### What to work on
Please tally how many lines in the entries below include the word "ltac", giving only the number.

### Records for the exercise

== Segment start ==

Lemma cut_fresh x : ext (a, size) x -> ~ heap_fp c (l1 ++ (new, ns) :: l2) x.
Proof.
  pose proof cut_bounds as Hb. intros Hx [Hc|Hin].
  - apply (ha_apart _ _ _ Hat x Hc). exists (a, cs). split; [set_solver|].
    unfold ext, within, HDRSIZE in *. simpl in *. lia.
  - rewrite in_exts_app, in_exts_cons in Hin.
    assert (Hx' : ext (a, cs) x) by (unfold ext, within, HDRSIZE in *; simpl in *; lia).
    pose proof (block_disjoint _ _ _ x (ha_ok _ _ _ Hat) Hx') as Hd. rewrite in_exts_app in Hd.
    destruct Hin as [Hin|[Hin|Hin]]; [tauto| |tauto].
    unfold ext, within, new, HDRSIZE in *. simpl in *. lia.
Qed.
(** The stores of [kalloc] that cut the block. *)
Lemma wp_cut (k : M kernel (option Z)) (Q : option Z -> kernel -> Prop) :
  Forall block_ok l1 ->
  (forall m, heap_at m c (l1 ++ (new, ns) :: l2) ->
     changes (heap_fp c (l1 ++ (a, cs) :: l2)) (k_mem s) m -> allocated_at m a size ->
     wp k Q (set_mem m s)) ->
  wp (csize ← load64 a; store64 new (sub64 (sub64 csize size) HDRSIZE) ;;
      cnext ← load64 (a + NEXT); store64 (new + NEXT) cnext ;;
      (if negb (prev_of 0 l1 =? 0) then store64 (prev_of 0 l1 + NEXT) new else store64 c new) ;;
      store64 a size ;;
      store64 (a + CANARY) (canary a) ;; k) Q s.
Proof.
  intros Hl1 Hk. pose proof cut_bounds as Hb. pose proof cut_block_mapped as Hmap.
  pose proof (seg_size _ _ _ _ _ _ _ (ha_seg _ _ _ Hat)) as [R1 R2].
  apply wp_bind, (wp_load64 _ cs); [done|].
  rewrite (sub64_small cs), sub64_small by (unfold HDRSIZE; lia). fold ns.
  unfold NEXT, HDRSIZE in *.
  apply wp_bind, wp_store64; [eapply mapped_sub; [exact Hmap|unfold new, HDRSIZE; lia|unfold new, HDRSIZE; lia]|].
  apply wp_bind, (wp_load64 _ (first 0 l2)).
  { simpl. unfold new, HDRSIZE. rewrite read64_write64_ne by lia. done. }
  apply wp_bind, wp_store64.
  { apply write64_mapped. eapply mapped_sub; [exact Hmap|unfold new, HDRSIZE; lia|unfold new, HDRSIZE; lia]. }
  apply wp_bind. simpl. apply (wp_conseq _ (fun _ s' => s' = set_mem m3 s)).
  { assert (Hcm : mapped (k_mem s) (cell c l1) 8).
    { intros x Hx. destruct (cell_cases c l1) as [E|(b & Hin & E)]; rewrite E in Hx.
      - by apply (ha_cell _ _ _ Hat).
      - apply (ha_mapped _ _ _ Hat). eapply ext_hdr; [apply Hat|apply elem_of_app; by left|].
        unfold within, NEXT, HDRSIZE in *. lia. }
    assert (Hpos : Forall (fun b => 0 < fst b) l1).
    { eapply Forall_impl; [exact Hl1|]. intros b Hb'. apply Hb'. }
    unfold m3. rewrite (prev_of_cell c l1 Hpos) in Hcm |- *. unfold NEXT in *. destruct (prev_of 0 l1 =? 0); apply wp_store64; by repeat apply write64_mapped. }
  intros [] s' ->. pose proof cut_heap_at as Hat3. pose proof cut_changes as Hch3.
  assert (Hm3 : mapped m3 a (16 + cs)) by (by eapply changes_mapped).
  apply wp_bind, wp_store64; [eapply mapped_sub; [exact Hm3|lia|lia]|].
  apply wp_bind, wp_store64.
  { apply write64_mapped. eapply mapped_sub; [exact Hm3|unfold CANARY, NEXT; lia|unfold CANARY, NEXT; lia]. }
  simpl. set (m5 := write64 _ (a + CANARY) _).
  assert (Hch5 : changes (within a 16) m3 m5).
  { apply changes_then_write; [apply changes_then_write; [apply changes_refl|]|];
      unfold within, CANARY, NEXT; lia. }
  apply Hk.
  - eapply heap_at_changes; [exact Hat3|exact Hch5|]. intros x Hx. apply cut_fresh.
    unfold ext, within, HDRSIZE in *. simpl in *. lia.
  - eapply changes_trans; [exact Hch3|]. eapply changes_weaken; [exact Hch5|].
    intros x Hx. right. exists (a, cs). split; [set_solver|]. unfold ext, within, HDRSIZE in *. simpl. lia.
  - pose proof (canary_range a). unfold m5, allocated_at, CANARY, NEXT. by autorewrite with mem.
Qed.
End cut.

Lemma scan_hit s c size a cs l1 l2 :
  heap_at (k_mem s) c (l1 ++ (a, cs) :: l2) -> 0 <= size -> size + HDRSIZE <= cs ->
  exists m,
    (let new := a + HDRSIZE + size in
     csize ← load64 a; store64 new (sub64 (sub64 csize size) HDRSIZE) ;;
     cnext ← load64 (a + NEXT); store64 (new + NEXT) cnext ;;
     (if negb (prev_of 0 l1 =? 0) then store64 (prev_of 0 l1 + NEXT) new else store64 c new) ;;
     store64 a size ;;
     store64 (a + CANARY) (canary a) ;;
     assert_test (a =? a + HDRSIZE - HDRSIZE) ;;
     mret (Some (a + HDRSIZE))) s = Done (Some (a + HDRSIZE)) (set_mem m s) /\
    heap_at m c (l1 ++ (a + HDRSIZE + size, cs - size - HDRSIZE) :: l2) /\
    changes (heap_fp c (l1 ++ (a, cs) :: l2)) (k_mem s) m /\ allocated_at m a size.
Proof.
  intros Hat Hs Hle. pose proof (ho_blocks _ (ha_ok _ _ _ Hat)) as [Hl1 _]%Forall_app.
  pose proof (wp_cut s c l1 l2 a cs size Hat Hs Hle
    (assert_test (a =? a + HDRSIZE - HDRSIZE) ;; mret (Some (a + HDRSIZE)))
    (fun r s' => r = Some (a + HDRSIZE) /\ exists m, s' = set_mem m s /\
       heap_at m c (l1 ++ (a + HDRSIZE + size, cs - size - HDRSIZE) :: l2) /\
       changes (heap_fp c (l1 ++ (a, cs) :: l2)) (k_mem s) m /\ allocated_at m a size) Hl1) as H.
  apply wp_done in H.
  - destruct H as (r & s' & Hrun & -> & m & -> & Hm). by exists m.
  - intros m Hm Hch Hal. apply wp_bind, wp_assert; [apply Z.eqb_eq; lia|]. apply wp_ret.
    split; [done|]. by exists m.
Qed.

Lemma kalloc_scan_spec s c size l2 : 0 <= size <= MAX_HEAP ->
  forall l1 fuel, (length l2 < fuel)%nat -> heap_at (k_mem s) c (l1 ++ l2) ->
  match take_fit size l2 with
  | Some (r, l2') => exists m,
      kalloc_scan fuel c size (prev_of 0 l1) (first 0 l2) s = Done (Some (r + HDRSIZE)) (set_mem m s) /\
      heap_at m c (l1 ++ l2') /\ changes (heap_fp c (l1 ++ l2)) (k_mem s) m /\ allocated_at m r size
  | None => kalloc_scan fuel c size (prev_of 0 l1) (first 0 l2) s = Done None s
  end.
Proof.
  intros Hsize. unfold MAX_HEAP, ALLOC_ALIGN in Hsize. induction l2 as [|[a cs] l2 IH]; intros l1 [|fuel] Hf Hat; simpl in Hf; try lia.
  - done.
  - pose proof (ho_blocks _ (ha_ok _ _ _ Hat)) as [Hl1 [Ha _]%Forall_cons]%Forall_app.
    unfold block_ok in Ha. simpl in Ha.
    pose proof (seg_size _ _ _ _ _ _ _ (ha_seg _ _ _ Hat)) as [R1 R2].
    cbn [take_fit first kalloc_scan]. destruct (Z.eqb_spec a 0); [lia|].
    rewrite (run_bind _ _ s cs s) by (unfold load64; simpl; by rewrite R1).
    rewrite add64_small by (unfold HDRSIZE; lia).
    destruct (Z.leb_spec (size + HDRSIZE) cs) as [Hle|Hgt].
    + apply scan_hit; try done. lia.
    + rewrite (run_bind _ _ s (first 0 l2) s) by (unfold load64; simpl; by rewrite R2).
      specialize (IH (l1 ++ [(a, cs)]) fuel ltac:(lia)). rewrite <- app_assoc in IH.
      specialize (IH Hat). rewrite prev_of_app in IH. simpl in IH.
      destruct (take_fit size l2) as [[r l2']|]; [|done].
      simpl. destruct IH as (m & Hrun & Hm & Hch & Hal). exists m.
      rewrite <- app_assoc in Hm. done.
Qed.

Lemma align_up_bounds sz : 0 <= sz <= 2 ^ 62 ->
  sz <= align_up sz < sz + 16 /\ align_up sz <= 2 ^ 62 /\ (16 | align_up sz).
Proof.
  intros Hsz. unfold align_up, ALLOC_ALIGN. rewrite add64_small by lia.
  replace (sz + (16 - 1)) with (sz + 15) by lia.
  rewrite (align_down_spec (sz + 15) 4 ltac:(lia) ltac:(lia) : align_down (sz + 15) 16 = _).
  change (2 ^ 4) with 16.
  assert ((sz + 15) / 16 < 2 ^ 58 + 1) by (apply Z.div_lt_upper_bound; lia).
  split_and!; [divlia|divlia|lia|apply Z.divide_factor_l].
Qed.

Lemma insert_block_spec fuel s c n sz l :
  heap_at (k_mem s) c l -> block_ok (n, sz) ->
  (forall x, ext (n, sz) x -> ~ heap_fp c l x) -> mapped (k_mem s) n (HDRSIZE + sz) ->
  read64 (k_mem s) n = Some sz -> (length l <= fuel)%nat ->
  exists m, insert_block fuel c n s = Done tt (set_mem m s) /\
    heap_at m c (insert_free n sz l) /\ changes (insert_fp c n sz l) (k_mem s) m.
Proof.
  intros Hat Hn Hfp Hmap Hsz Hf.
  assert (Hnl : forall x, ext (n, sz) x -> ~ in_exts l x) by (intros x Hx Hl; apply (Hfp x Hx); by right).
  assert (Hcn : forall x, within c 8 x -> ~ ext (n, sz) x) by (intros x Hx Hl; apply (Hfp x Hl); by left).
  assert (H : wp (insert_block fuel c n) (fun _ s' => exists m, s' = set_mem m s /\
    heap_at m c (insert_free n sz l) /\ changes (insert_fp c n sz l) (k_mem s) m) s).
  { destruct l as [|h t] eqn:E; [by apply insert_block_nil|].
    by apply (insert_block_cons c n sz (h :: t) Hn Hnl Hcn fuel s h t). }
  apply wp_done in H as ([] & s' & Hrun & m & -> & Hm). by exists m.
Qed.

(** ** The heap and the pages below it *)

Section heap.
Context {PA : PageInv}.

== Segment end ==

### Problem solution
2